The education, the experiences and the school friendships gave us both something more valuable than money – they gave us the self-belief to follow our dreams rather than convention. In my case, instead of using my chartered accounting degree to hold down a respectable job, I was given the confidence to dedicate my life to an improbable vision – that by the time I die all 600 million Africans who currently lack it will have clean affordable energy in their own homes.

And whoever said that that the real value of an outstanding education starts the day you leave the school gates never spoke a truer word. When I needed the seed capital twelve years ago to start this business, 32 Old Diocesans gave me the $100,000 required– in just four days.

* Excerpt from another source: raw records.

(** * misc-functions: NumPy/FITS utility functions, embedded in Rocq

    Shallow embedding of [functions_misc.py] and [functions_fits.py].

    - NumPy [float64] samples are IEEE-754 binary64 values, taken from the
      standard library's executable specification [SpecFloat] (precision 53,
      [emax] 1024, round to nearest even, a single NaN).
    - An [ndarray] is a shape together with its samples in row-major order.
    - Arrays are Python objects: they live in a heap and are passed by
      reference, so that in-place updates are visible to the caller.
    - A FITS header is the ordered list of its cards.
    - Python exceptions are the [Raise] results of an error monad. *)

From Stdlib Require Import ZArith Lia Bool.
From Stdlib Require Import Floats.SpecFloat.
From stdpp Require Import base strings list.

Open Scope Z_scope.

(** ** IEEE-754 binary64 *)

Module F64.

Abbreviation float := spec_float.

Definition prec : Z := 53.
Definition emax : Z := 1024.

Definition add : float -> float -> float := SFadd prec emax.
Definition sub : float -> float -> float := SFsub prec emax.
Definition mul : float -> float -> float := SFmul prec emax.
Definition div : float -> float -> float := SFdiv prec emax.
Definition sqrt : float -> float := SFsqrt prec emax.

(** The comparisons of IEEE-754: every ordered comparison with a NaN is
    false, [!=] with a NaN is true. *)
Definition ltb (x y : float) : bool := SFltb x y.
Definition eqb (x y : float) : bool := SFeqb x y.
Definition geb (x y : float) : bool := SFleb y x.
Definition neqb (x y : float) : bool := negb (SFeqb x y).

Definition nan : float := S754_nan.
Definition is_nan (x : float) : bool :=
  match x with S754_nan => true | _ => false end.

(** [dyadic m e] is the double nearest to [m * 2^e]; [of_Z] is the conversion
    of an integer, as of an [int64] sample, to [float64]. *)
Definition dyadic (m e : Z) : float := binary_normalize prec emax m e false.
Definition of_Z (z : Z) : float := dyadic z 0.

Definition zero : float := S754_zero false.
Definition one : float := of_Z 1.

(** Well-formed binary64 values: the mantissa is canonical and the exponent
    in range. Every value NumPy can hold is of this form. *)
Definition valid (x : float) : bool := valid_binary prec emax x.

Definition is_finite (x : float) : bool :=
  match x with S754_zero _ | S754_finite _ _ _ => true | _ => false end.

(** Equality up to the sign of zero: the same value, or two zeros. *)
Definition same_value (x y : float) : Prop :=
  x = y \/ (exists s t, x = S754_zero s /\ y = S754_zero t).

End F64.

Import F64.

(** ** Python exceptions and results *)

Inductive exn : Set :=
| KeyError
| TypeError
| ValueError
| IndexError
| OverflowError
| UnboundLocalError
| IOError
| InvalidReference.
(* [InvalidReference] is no Python exception: it is the result of reading a
   heap location that was never allocated, which no Python program holds. *)

Inductive Result (A : Type) : Type :=
| Ok (a : A)
| Raise (e : exn).
Arguments Ok {A} a.
Arguments Raise {A} e.

Definition rbind {A B} (r : Result A) (k : A -> Result B) : Result B :=
  match r with
  | Ok a => k a
  | Raise e => Raise e
  end.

I was not to know $6 million dollars and twelve years later that it was the start of a Crowdfunding movement that will change the way social entrepreneurship is funded.

The fact that we own an oil concession the size of Wales with a railway line next to it was not down to skill but to luck. And that luck resulted purely from our intention to help that community. The fact that a tribal leader chose to us as a bunch of solar consultants to share impossibly valuable secrets about oil seeping out the ground over a one-million-acre area was down to luck. And that luck resulted purely from our intention to help that community. And that fact that my unemployed father spent many of my teenage years developing my heuristic ability giving me a sixth sense for numbers – was luck of the genetic draw combined with the freakish set of circumstances. My father’s intentions were obvious – I had learning difficulties when I was younger and he had the patience to turn those into strengths.

It is said that luck is the skill you can’t explain. I actually think luck can be explained: The better our intentions, the more people who hear about those intentions will use their relationships to create opportunities for us. The more grateful we are for those opportunities, the harder we work. The harder we work, the more likely we are to turn our original good intentions into success. And if we lack capacity, good intentions will enable us to attract the people with the right skills.